Kev (Hugo Weaving) is enjoying a beer by the river at sunset. He’s just had to leave behind items he wanted to purchase at a roadhouse because he didn’t have enough money. When his son Chook (Tom Russell) joins him the kid shows that he stole some sparklers from the shop. Kev smiles, they light the sparklers and play on a skateboard ramp as the sun goes down before settling down for the night in the car.
A beautiful scene with very little dialogue that shows father and son bonding exuberantly in a memorably unique way. Weaving is a jailbird and we’ve earlier got a sense from Kev’s awkwardness in talking to his son at times that they haven’t spent much time together.
Captured in silhouette in the day’s fading embers, the scene illustrates filmmaker Glendyn Ivin’s keenly poetic visual sense (aided by Greig Fraser’s ravishing cinematography) and his willingness to let the images do the talking where possible.
The gentle, Middle Eastern-inflected music score for this scene, by acclaimed oud (Arabic lute) player Joseph Tawadros, picks up a theme and mood established in an earlier scene where father and son broke into a small town’s Afghan Heritage Museum to stay the night.
Kev (Hugo Weaving) strips off by a billabong. He gets in the water and pulls the reluctant, fully clothed Chook (Tom Russell) in for an impromptu swimming lesson on an old and ruthless principle: learn how to swim, or else sink.

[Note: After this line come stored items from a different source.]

Lemma paren_app f e text rest : starts_off is_space (text +:+ String ")" rest) -> 
  reads (filter_expr (comparison f)) text e (String ")" rest) ->
  reads (comparison (S f)) ("(" +:+ text +:+ ")") e rest.
Proof.
  intros Hs (r & He & Hr). exists (skip rest). rewrite !app_assoc_string. change (")" +:+ rest) with (String ")" rest).
  change ("(" +:+ ?x) with (String "(" x). set (t := text +:+ String ")" rest) in *. split; [|by apply skip_off, skip_starts].
  cbn [comparison alt].
  assert (identifier (String "(" t) = None) as Hid by reflexivity.
  unfold is_null_expr, is_not_null_expr, in_expr, binary_comparison, then_. rewrite Hid. cbn [mbind option_bind].
  change (not_expr (comparison f) (String "(" t)) with (@None (FilterExpr * string)). cbn match.
  unfold paren_expr, delimited, then_. rewrite (skip_none (String "(" t)) by done. cbn [mbind option_bind fst snd].
  rewrite char_app. cbn [mbind option_bind fst snd]. unfold pmap. rewrite skip_none by done.
  cbn [mbind option_bind fmap option_fmap option_map fst snd]. rewrite He. cbn [mbind option_bind fst snd].
  assert (snd (span is_space r) = String ")" rest) as Hr' by (rewrite <- (skip_off (String ")" rest)) by done; exact Hr).
  change (multispace0 r) with (Some (span is_space r)). destruct (span is_space r) as [a b]. cbn [snd] in Hr'. subst b.
  cbn [mbind option_bind fst snd]. rewrite char_app. cbn [mbind option_bind fst snd].
  unfold multispace0, skip. by destruct (span is_space rest).
Qed.

(** ** Printed expressions *)

(** How deeply operands nest. *)
Fixpoint nesting (e : FilterExpr) : nat :=
  match e with
  | FAnd l r | FOr l r => S (Nat.max (nesting l) (nesting r))
  | FNot e => S (nesting e)
  | _ => 1
  end.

The scene shows the more harsh and brusque side of Kev’s relationship to his son. He seems to genuinely think that throwing Chook into deep water is a great way to teach him to swim, but his laughter at the boy’s distress appears cruel and insensitive. Kev regards it as doing the right thing, though – giving the boy a bit of tough love.

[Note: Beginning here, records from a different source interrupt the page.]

(** Closing the writers, whatever their order. *)
Lemma close_all_ok l : forall dn parts st d x d', partitioning dn parts st d -> l ≡ₚ map_to_list (ps_writers st) ->
  tfold (fun _ kw => close fault (op_writer (snd kw))) l tt d = (Ok x, d') ->
  exists st', partitioning dn parts st' d' /\ ps_writers st' = ∅ /\ ps_outputs st' = ps_outputs st.
Proof.
  induction l as [|[k o] l IH]; intros dn parts st d x d' Hp Hl Hf; cbn [tfold] in Hf.
  - apply tret_ok in Hf as [-> ->]. exists st. split; [done|]. split; [|done]. symmetry in Hl. apply Permutation_nil_r in Hl. by apply map_to_list_empty_iff.
  - tinv Hf. cbn [snd] in Hx. destruct x0. destruct Hp as [[Hnd Hlru] Hb Hkn Hcnt Hkeys Hit Habs Hoth Hout].
    assert (ps_writers st !! k = Some o) as Ho by (apply elem_of_map_to_list; rewrite <- Hl; by left).
    assert (k ∈ K) as Hk by by apply Hkn. pose proof (Hkeys k Hk) as Hkp. rewrite Ho in Hkp.
    destruct (key_parts_close _ _ _ _ _ _ Hk Hkp Hx) as [Hclosed (j & f & Hj & Hd)].
    edestruct (IH dn parts {| ps_writers := delete k (ps_writers st); ps_lru := filter (fun k' => k' <> k) (ps_lru st); ps_outputs := ps_outputs st;
      ps_part_counters := ps_part_counters st |}) as (st' & Hp' & Hw' & Ho'); [| |exact Hf|by exists st'].
    + split; cbn [ps_writers ps_lru ps_outputs ps_part_counters]; try done.
      * split; [by apply NoDup_filter|]. intros k'. rewrite list_elem_of_filter, lookup_delete_is_Some, Hlru. naive_solver.
      * rewrite map_size_delete, Ho. lia.
      * intros k' Hs. apply lookup_delete_is_Some in Hs as [_ Hs]. by apply Hkn.
      * intros k' Hk'. destruct (decide (k' = k)) as [->|Hne]; [by rewrite lookup_delete_eq|]. rewrite lookup_delete_ne by done.
        eapply key_parts_frame; [exact Hk'|exact Hk|done|exact Hd|by apply Hkeys].
      * intros q Hq. rewrite Hd, lookup_insert_ne by by apply Hq. by apply Hoth.
    + cbn [ps_writers]. rewrite <- (insert_delete_id (ps_writers st) k o Ho) in Hl. rewrite map_to_list_insert in Hl by by rewrite lookup_delete_eq.
      by apply Permutation_cons_inv in Hl.
Qed.
End PartitionProof.

(** ** Keys of rows *)

Definition key_at (cols : list string) (b : RecordBatch) (i : nat) : option string :=
  match partition_arrays b cols with Ok arrays => result_ok (row_key arrays i) | Err _ => None end.

(** The rows of a batch with a key, in their order. *)
Definition rows_with_key (cols : list string) (k : string) (b : RecordBatch) : list (list Value) :=
  map (fun i => map (fun a => cell a i) (rb_columns b)) (filter (fun i => key_at cols b i = Some k) (seq 0 (rb_num_rows b))).

Definition rows_of_key (arrays : list Array) (n : nat) (k : string) : list nat :=
  filter (fun i => result_ok (row_key arrays i) = Some k) (seq 0 n).

(** Each key once, with its rows in order; every row has a key. *)
Definition grouped (arrays : list Array) (n : nat) (groups : list (string * list nat)) : Prop :=
  NoDup groups.*1 /\ (forall k rows, (k, rows) ∈ groups -> rows = rows_of_key arrays n k /\ rows <> []) /\
  (forall k, rows_of_key arrays n k <> [] -> k ∈ groups.*1) /\ forall i, i < n -> is_ok (row_key arrays i) = true.

Lemma rows_of_key_S arrays n k : rows_of_key arrays (S n) k =
  rows_of_key arrays n k ++ (if decide (result_ok (row_key arrays n) = Some k) then [n] else []).
Proof. unfold rows_of_key. by rewrite seq_S, filter_app. Qed.

Lemma add_row_keys key row groups : (add_row key row groups).*1 = if decide (key ∈ groups.*1) then groups.*1 else groups.*1 ++ [key].
Proof.
  unfold add_row. case_decide; [|by rewrite fmap_app]. rewrite <- list_fmap_compose. apply list_fmap_ext. intros i [k r] _. cbn. by case_decide.
Qed.

Lemma add_row_elem key row groups k rows : (k, rows) ∈ add_row key row groups <->
  (k <> key /\ (k, rows) ∈ groups) \/ (k = key /\ (exists rs, (key, rs) ∈ groups /\ rows = rs ++ [row])) \/ (k = key /\ (key ∉ groups.*1) /\ rows = [row]).
Proof.
  unfold add_row. case_decide as Hin.
  - split.
    + intros Hm. apply list_elem_of_fmap in Hm as ([k' r'] & E & Hg). cbn in E. case_decide as Ek; injection E as -> ->; [right; left|left]; subst; eauto.
    + intros [[Hne Hg]|[[-> (rs & Hg & ->)]|(_ & Hn & _)]]; [| |done]; apply list_elem_of_fmap;
        [exists (k, rows)|exists (key, rs)]; cbn; by case_decide.
  - rewrite elem_of_app, list_elem_of_singleton. split.
    + intros [Hg|[= -> ->]]; [|by right; right]. left. split; [|done]. intros ->. destruct Hin. apply list_elem_of_fmap. by exists (key, rows).
    + intros [[_ Hg]|[[-> (rs & Hg & ->)]|(-> & _ & ->)]]; [by left| |by right]. destruct Hin. apply list_elem_of_fmap. by exists (key, rs).
Qed.

Lemma grouped_step arrays n groups key : grouped arrays n groups -> row_key arrays n = Ok key -> grouped arrays (S n) (add_row key n groups).
Proof.
  intros (Hnd & Hrows & Hall & Hok) Hkey. unfold grouped.
  assert (forall k, rows_of_key arrays (S n) k = rows_of_key arrays n k ++ (if decide (key = k) then [n] else [])) as HS.
  { intros k. rewrite rows_of_key_S, Hkey. cbn. do 2 case_decide; congruence. }
  split; [|split; [|split]].
  - rewrite add_row_keys. case_decide as Hin; [done|]. apply NoDup_app. split; [done|]. split; [|apply NoDup_singleton]. intros k Hk Hs%list_elem_of_singleton. by subst.
  - intros k rows Hg. rewrite HS. apply add_row_elem in Hg as [[Hne Hg]|[[-> (rs & Hg & ->)]|(-> & Hn & ->)]].
    + rewrite decide_False by done. rewrite app_nil_r. by apply Hrows.
    + rewrite decide_True by done. apply Hrows in Hg as [-> _]. split; [done|]. by intros [_ ?]%app_nil.
    + rewrite decide_True by done. destruct (decide (rows_of_key arrays n key = [])) as [->|Hne]; [done|]. by apply Hall in Hne.
  - intros k Hne. rewrite add_row_keys. rewrite HS in Hne. destruct (decide (key = k)) as [->|Hd].
    + case_decide; [done|]. apply elem_of_app. right. by left.
    + rewrite app_nil_r in Hne. apply Hall in Hne. case_decide; [done|]. apply elem_of_app. by left.
  - intros i Hi. destruct (decide (i = n)) as [->|]; [by rewrite Hkey|]. apply Hok. lia.
Qed.

Lemma group_rows_ok arrays n groups : group_rows arrays n = Ok groups -> grouped arrays n groups.
Proof.
  revert groups. induction n as [|n IH]; intros groups Hg; unfold group_rows in *.
  - injection Hg as <-. split; [constructor|]. split; [by intros k r ?%elem_of_nil|]. split; [done|lia].
  - rewrite seq_S, try_fold_app in Hg. destruct (try_fold _ (seq 0 n) []) as [g0|] eqn:E; [|done]. cbn in Hg.
    destruct (row_key arrays n) as [key|] eqn:Ek; [|done]. injection Hg as <-. by apply grouped_step; [apply IH|].
Qed.

Lemma group_rows_runs arrays n : (forall i, i < n -> is_ok (row_key arrays i) = true) -> is_ok (group_rows arrays n) = true.
Proof.
  induction n as [|n IH]; intros Hok; [done|]. unfold group_rows in *. rewrite seq_S, try_fold_app.
  specialize (IH ltac:(intros; apply Hok; lia)). destruct (try_fold _ (seq 0 n) []) as [g0|] eqn:E; [|done]. cbn.
  specialize (Hok n ltac:(lia)). by destruct (row_key arrays n).
Qed.

Lemma filter_ext_in {A} (P Q : A -> Prop) `{forall x, Decision (P x)} `{forall x, Decision (Q x)} (l : list A) :
  (forall x, x ∈ l -> P x <-> Q x) -> filter P l = filter Q l.
Proof.
  induction l as [|x l IH]; intros Hpq; [done|]. rewrite !filter_cons. rewrite IH by (intros y Hy; apply Hpq; by right).
  pose proof (Hpq x ltac:(by left)). do 2 case_decide; tauto.
Qed.

Lemma filter_all_out {A} (P : A -> Prop) `{forall x, Decision (P x)} (l : list A) : (forall x, x ∈ l -> ~ P x) -> filter P l = [].
Proof.
  induction l as [|x l IH]; intros Hn; [done|]. rewrite filter_cons_False by (apply Hn; by left). apply IH. intros y Hy. apply Hn. by right.
Qed.

Lemma Forall2_impl_in {A B} (P Q : A -> B -> Prop) l k : Forall2 P l k -> (forall x y, x ∈ l -> P x y -> Q x y) -> Forall2 Q l k.
Proof. induction 1; intros Hpq; constructor; [apply Hpq; [by left|done]|]. apply IHForall2. intros x' y' Hx. apply Hpq. by right. Qed.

In a later scene the father and son will find another swimming hole, only this time Kev will react in a very different way. The two scenes form a pair that illustrate the hard-soft duality of Kev’s character and the development of their relationship.
Having evaded the police, Kev (Hugo Weaving) and Chook (Tom Russell) are driving across Lake Gairdner, a huge salt lake, in a stolen four-wheel drive. Kev has finally told the boy why they’re on the run. Chook sits for a few seconds in silence, taking in the news, before exploding in rage at his father. He yells that his uncle, Max, had been a ‘proper dad’ who looked after him. Stung by his words, Kev stops, pulls Chook out of the car and drives off across the lake, leaving the boy stranded.
Dramatically, this is where everything that has been hidden between son and father comes into the open – with explosive results. What Kev has just told Chook resolves the final part of the mystery of why they’re on the run. It brings Chook’s resentment of his Dad to a peak. His words deeply hurt Kev, which is why the latter acts so peremptorily.
This is a visually stunning scene, the blue sky and clouds reflected in the salt lake to create images unlike anything seen in Australian film before.